# What is being asked
While reading through the material below, copy each line that holds the word "renders".

# Given entries
(* ===== verification/Dashboard.v ===== *)
(** * The peer-stats dashboard (src/dashboard.rs)

    The snapshot behind [/stats.json] and the health answer of the traffic port: the aggregation by
    network, the per-peer rows with their privacy truncation, the live snapshot of the server's
    state, and the routing of a request to its response, on the dashboard's host, on the STUN host
    and on the plain-HTTP redirect listener; with it the health body (src/health.rs). [None] is a
    panic: truncating a peer id slices its UTF-8 bytes at a fixed index. A response's body is what it
    renders; the text of the pages and the JSON encoding are a parameter where bytes are written. *)

From S2P Require Import Prelude Counting Net Text Wire Http Config Limits Dial Channel Registry Pex.
From S2P Require Import DhtView F64 Map Server ServerInv.

Definition STATS_SCHEMA_VERSION : Z := 1.
Definition PEER_ID_PREFIX_LEN : nat := 12.

Record Counters := MkCounters {
  ct_connected_peers : Z;
  ct_open_connections : Z;
  ct_stun_requests : Z;
  ct_hole_punch_requests : Z;
  ct_hole_punch_successes : Z;
  ct_hole_punch_failures : Z;
  ct_bytes_relayed : Z }.

Record PeerRow := MkPeerRow {
  pr_peer_id : string;
  pr_network_id : string;
  pr_via : string;
  pr_address_family : string;
  pr_protocol_version : Z;
  pr_connected_at : Z;
  pr_connected_secs : Z }.

Record NetworkRow := MkNetworkRow { nr_network_id : string; nr_peers : Z }.

Record StatsSnapshot := MkStats {
  ss_schema_version : Z;
  ss_status : string;
  ss_version : string;
  ss_uptime_secs : Z;
  ss_active_reservations : Z;
  ss_connected_peers : Z;
  ss_open_connections : Z;
  ss_stun_requests : Z;
  ss_hole_punch_requests : Z;
  ss_hole_punch_successes : Z;
  ss_hole_punch_failures : Z;
  ss_bytes_relayed : Z;
  ss_networks : list NetworkRow;
  ss_peers : list PeerRow }.

Definition wants_full (target : str) : bool :=
  existsb (λ needle, str_contains target (chars needle)) ["full=1"; "full=true"; "full=yes"]%string.

Definition address_family (addr : option SocketAddr) : string :=
  match addr with
  | None => "none"
  | Some a => if is_ipv4 (to_canonical (sa_ip a)) then "v4" else "v6"
  end.

(** The three bytes of the ellipsis character. *)
Definition ellipsis : string :=
  String.string_of_list_ascii (map (λ b, Ascii.ascii_of_N b) [0xE2; 0x80; 0xA6]%N).

(** [s.is_char_boundary(i)] for an index inside the string. *)
Definition is_char_boundary (s : string) (i : nat) : bool :=
  match String.get i s with
  | Some a => negb (is_cont (Z.of_N (Ascii.N_of_ascii a)))
  | None => true
  end.

Definition truncate_peer_id (peer_id : string) : option string :=
  if (String.length peer_id <=? PEER_ID_PREFIX_LEN)%nat then Some peer_id
  else if is_char_boundary peer_id PEER_ID_PREFIX_LEN then
    Some (String.append (String.substring 0 PEER_ID_PREFIX_LEN peer_id) ellipsis)
  else None.

Definition peer_row (info : RelayPeerInfo) (now_secs : Z) (full : bool) : option PeerRow :=
  let dialable := head (pi_addresses info) in
  peer_id ← (if full then Some (pi_peer_id info) else truncate_peer_id (pi_peer_id info));
  Some {|
    pr_peer_id := peer_id;
    pr_network_id := pi_network_id info;
    pr_via := match dialable with Some _ => "direct" | None => "relay" end;
    pr_address_family := address_family dialable;
    pr_protocol_version := pi_protocol_version info;
    pr_connected_at := pi_connected_at info;
    pr_connected_secs := sat_sub now_secs (pi_connected_at info)
  |}.

(** The [BTreeMap] of counts, enumerated in key order. *)
Definition network_rows (peers : list RelayPeerInfo) : list NetworkRow :=
  map (λ e, MkNetworkRow e.1 e.2)
    (sort_by (λ a b, String.leb a.1 b.1)
       (map_to_list (foldl bump ∅ (pi_network_id <$> peers)))).

(** [version] is the crate's version, fixed when the program is built. *)
Definition build_snapshot (version : string) (peers : list RelayPeerInfo) (counters : Counters)
    (uptime_secs now_secs : Z) (full : bool) : option StatsSnapshot :=
  peer_rows ← mapM (λ p, peer_row p now_secs full) peers;
  Some {|
    ss_schema_version := STATS_SCHEMA_VERSION;
    ss_status := "ok";
    ss_version := version;
    ss_uptime_secs := uptime_secs;
    ss_active_reservations := Z.of_nat (length peers);
    ss_connected_peers := ct_connected_peers counters;
    ss_open_connections := ct_open_connections counters;
    ss_stun_requests := ct_stun_requests counters;
    ss_hole_punch_requests := ct_hole_punch_requests counters;
    ss_hole_punch_successes := ct_hole_punch_successes counters;
    ss_hole_punch_failures := ct_hole_punch_failures counters;
    ss_bytes_relayed := ct_bytes_relayed counters;
    ss_networks := network_rows peers;
    ss_peers := sort_by (λ a b, String.leb (pr_peer_id a) (pr_peer_id b)) peer_rows
  |}.

Section live.
Context `{HashOrder, DigPex}.

Definition counters_of (s : RelayState) : Counters := {|
  ct_connected_peers := connected s;
  ct_open_connections := open_connections s;
  ct_stun_requests := stun_requests s;
  ct_hole_punch_requests := hole_punch_requests s;
  ct_hole_punch_successes := hole_punch_successes s;
  ct_hole_punch_failures := hole_punch_failures s;
  ct_bytes_relayed := bytes_relayed s
|}.

Definition live_snapshot (version : string) (s : RelayState) (uptime_secs now_secs : Z)
    (full : bool) : option StatsSnapshot :=
  build_snapshot version (peers (registry s) None) (counters_of s) uptime_secs now_secs full.
End live.

(** ** Health (health.rs) *)

Record Health := MkHealth {
  h_status : string;
  h_connected_peers : Z;
  h_uptime_secs : Z;
  h_version : string }.

Definition health_snapshot `{HashOrder, DigPex} (version : string) (s : RelayState)
    (uptime_secs : Z) : Health :=
  MkHealth "ok" (connected s) uptime_secs version.

(** ** Responses *)

Definition STUN_INFO_SCHEMA_VERSION : Z := 1.

Record StunInfo := MkStunInfo {
  si_schema_version : Z;
  si_host : str;
  si_port : Z;
  si_transport : string;
  si_families : string * string;
  si_scope : str }.

Definition stun_info (host : str) (stun_port : Z) : StunInfo := {|
  si_schema_version := STUN_INFO_SCHEMA_VERSION;
  si_host := host;
  si_port := stun_port;
  si_transport := "udp";
  si_families := ("A", "AAAA")%string;
  si_scope := chars "RFC 5389 STUN Binding responder for the DIG Network " ++ [0x2014] ++
    chars " not a general-purpose public STUN service, not a proxy, and not a destination for anything but a Binding request."
|}.

(** What a body renders: a page, an embedded asset, the JSON of a value, the STUN page for an
    endpoint and its sibling domain, or a text. *)
Inductive Body : Type :=
| DashboardHtml | MapHtml | DhtHtml
| MascotPng | GlobeGlJs | EarthJpg
| StatsJson (s : StatsSnapshot)
| HealthJson (h : Health)
| MapJson (m : MapSnapshot)
| DhtJson (v : DhtView)
| StunJson (i : StunInfo)
| StunHtml (endpoint relay_domain : str)
| PlainText (s : string).

Record DashboardResponse := MkResponse {
  dr_status : Z;
  dr_reason : string;
  dr_content_type : string;
  dr_cache_control : option string;
  dr_body : Body }.

Definition html (b : Body) : DashboardResponse :=
  MkResponse 200 "OK" "text/html; charset=utf-8" None b.
Definition json (b : Body) : DashboardResponse :=
  MkResponse 200 "OK" "application/json" (Some "no-store"%string) b.
Definition asset (content_type : string) (b : Body) : DashboardResponse :=
  MkResponse 200 "OK" content_type (Some "public, max-age=31536000, immutable"%string) b.
Definition not_found : DashboardResponse :=
  MkResponse 404 "Not Found" "text/plain; charset=utf-8" None
    (PlainText (String.append "not found" (String (Ascii.ascii_of_nat 10) EmptyString))).

Definition is_path (path : str) (p : string) : bool := bool_decide (path = chars p).

Definition route (path : str) (snapshot : StatsSnapshot) (map_snapshot : MapSnapshot)
    (view : DhtView) : DashboardResponse :=
  if is_path path "/" then html DashboardHtml
  else if is_path path "/stats.json" then json (StatsJson snapshot)
  else if is_path path "/health" then
    json (HealthJson (MkHealth "ok" (ss_connected_peers snapshot) (ss_uptime_secs snapshot)
      (ss_version snapshot)))
  else if is_path path "/mascot.png" then asset "image/png" MascotPng
  else if is_path path "/map" then html MapHtml
  else if is_path path "/map.json" then json (MapJson map_snapshot)
  else if is_path path "/dht.json" then json (DhtJson view)
  else if is_path path "/dht" then html DhtHtml
  else if is_path path "/map/globe.gl.min.js" then
    asset "application/javascript; charset=utf-8" GlobeGlJs
  else if is_path path "/map/earth.jpg" then asset "image/jpeg" EarthJpg
  else not_found.

Definition strip_prefix (needle s : str) : option str :=
  if starts_with needle s then Some (drop (length needle) s) else None.

Definition stun_html (host : str) : Body :=
  StunHtml host (default host (strip_prefix (chars "stun.") host)).

Definition is_stun_host (host : option str) : bool :=
  match host with
  | None => false
  | Some host =>
      let host := default host (head (split 58 host)) in
      starts_with (chars "stun.") (to_ascii_lowercase host)
  end.

Definition route_stun (path host : str) (stun_port : Z) : DashboardResponse :=
  if is_path path "/" then html (stun_html host)
  else if is_path path "/stun.json" then json (StunJson (stun_info host stun_port))
  else if is_path path "/mascot.png" then asset "image/png" MascotPng
  else not_found.

Definition https_location (h : RequestHead) : str :=
  chars "https://" ++ default (chars "relay.dig.net") (host h) ++ target h.

Inductive RedirectAction : Type :=
| Serve (r : DashboardResponse)
| Redirect (location : str).

Definition decide_redirect (h : RequestHead) (stun_port : Z) : RedirectAction :=
  match host h with
  | Some hst =>
      if is_stun_host (Some hst) then Serve (route_stun (path h) hst stun_port)
      else Redirect (https_location h)
  | None => Redirect (https_location h)
  end.

Definition empty_map_snapshot (resolver : GeoResolver) : MapSnapshot :=
  build_map_snapshot [] resolver MAP_CELL_DEG 0.

(** The response [serve_http] writes. The resolver is the process's location database; [now_secs]
    and [map_secs] are the two readings of the clock. *)
Definition serve_http `{HashOrder, DigPex} (version : string) (config : RelayServerConfig)
    (resolver : GeoResolver) (s : RelayState) (uptime_secs now_secs map_secs : Z) (h : RequestHead)
    : option DashboardResponse :=
  let dashboard :=
    snapshot ← live_snapshot version s uptime_secs now_secs (wants_full (target h));
    let map_snapshot :=
      if is_path (path h) "/map" || is_path (path h) "/map.json"
      then build_map_snapshot (peers (registry s) None) resolver MAP_CELL_DEG map_secs
      else empty_map_snapshot resolver in
    Some (route (path h) snapshot map_snapshot (dht_view s)) in
  match host h with
  | Some hst =>
      if is_stun_host (Some hst)
      then Some (route_stun (path h) hst (sa_port (stun_listen config)))
      else dashboard
  | None => dashboard
  end.

(** ** Writing a response *)

Section writing.
Context (render : Body → list Z).

Definition write_dashboard_response (resp : DashboardResponse) : list Z :=
  let headers := [(chars "Content-Type", chars (dr_content_type resp))] in
  let headers :=
    match dr_cache_control resp with
    | Some cc => headers ++ [(chars "Cache-Control", chars cc)]
    | None => headers
    end in
  write_response (dr_status resp) (chars (dr_reason resp)) headers (render (dr_body resp)).

(** What the redirect listener answers on one connection that delivers [stream]: nothing when no
    request head can be read. *)
Definition redirect_connection (stun_port : Z) (stream : list Z) : list Z :=
  match read_request_head stream with
  | Ok (h, _, _) =>
      match decide_redirect h stun_port with
      | Serve resp => write_dashboard_response resp
      | Redirect location =>
          write_response 301 (chars "Moved Permanently") [(chars "Location", location)] []
      end
  | Err _ => []
  end.
End writing.

(** ** The aggregation by network *)

(** How many of the peers are on network [n]. *)
Definition members (n : string) (ps : list RelayPeerInfo) : Z := occ n (pi_network_id <$> ps).

Lemma elem_of_network_rows n k ps :
  MkNetworkRow n k ∈ network_rows ps ↔ k = members n ps ∧ 0 < k.
Proof.
  unfold network_rows. rewrite list_elem_of_fmap. split.
  - intros ([n' k'] & [= <- <-] & Hin). apply elem_of_sort_by, elem_of_map_to_list in Hin.
    apply counts_exact in Hin as [-> Hn]. by rewrite occ_pos.
  - intros [-> Hk]. exists (n, members n ps). split; [done|].
    apply elem_of_sort_by, elem_of_map_to_list, counts_exact. by apply occ_pos in Hk.
Qed.

Lemma network_rows_sorted ps :
  StronglySorted (λ a b, String.leb (nr_network_id a) (nr_network_id b) = true)
    (network_rows ps) ∧ NoDup (nr_network_id <$> network_rows ps).
Proof.
  unfold network_rows. split.
  - apply StronglySorted_map. apply sort_by_sorted; intros; eauto using string_leb_total,
      string_leb_trans.
  - rewrite <- list_fmap_compose. rewrite sort_by_perm.
    change (nr_network_id ∘ _) with (fst (A := string) (B := Z)). apply NoDup_fst_map_to_list.
Qed.

(** ** Truncation *)

(** The fixed cut falls inside a character. *)
Definition splits_char (id : string) : Prop :=
  (PEER_ID_PREFIX_LEN < String.length id)%nat ∧ is_char_boundary id PEER_ID_PREFIX_LEN = false.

# Answer space
    renders; the text of the pages and the JSON encoding are a parameter where bytes are written. *)
(** What a body renders: a page, an embedded asset, the JSON of a value, the STUN page for an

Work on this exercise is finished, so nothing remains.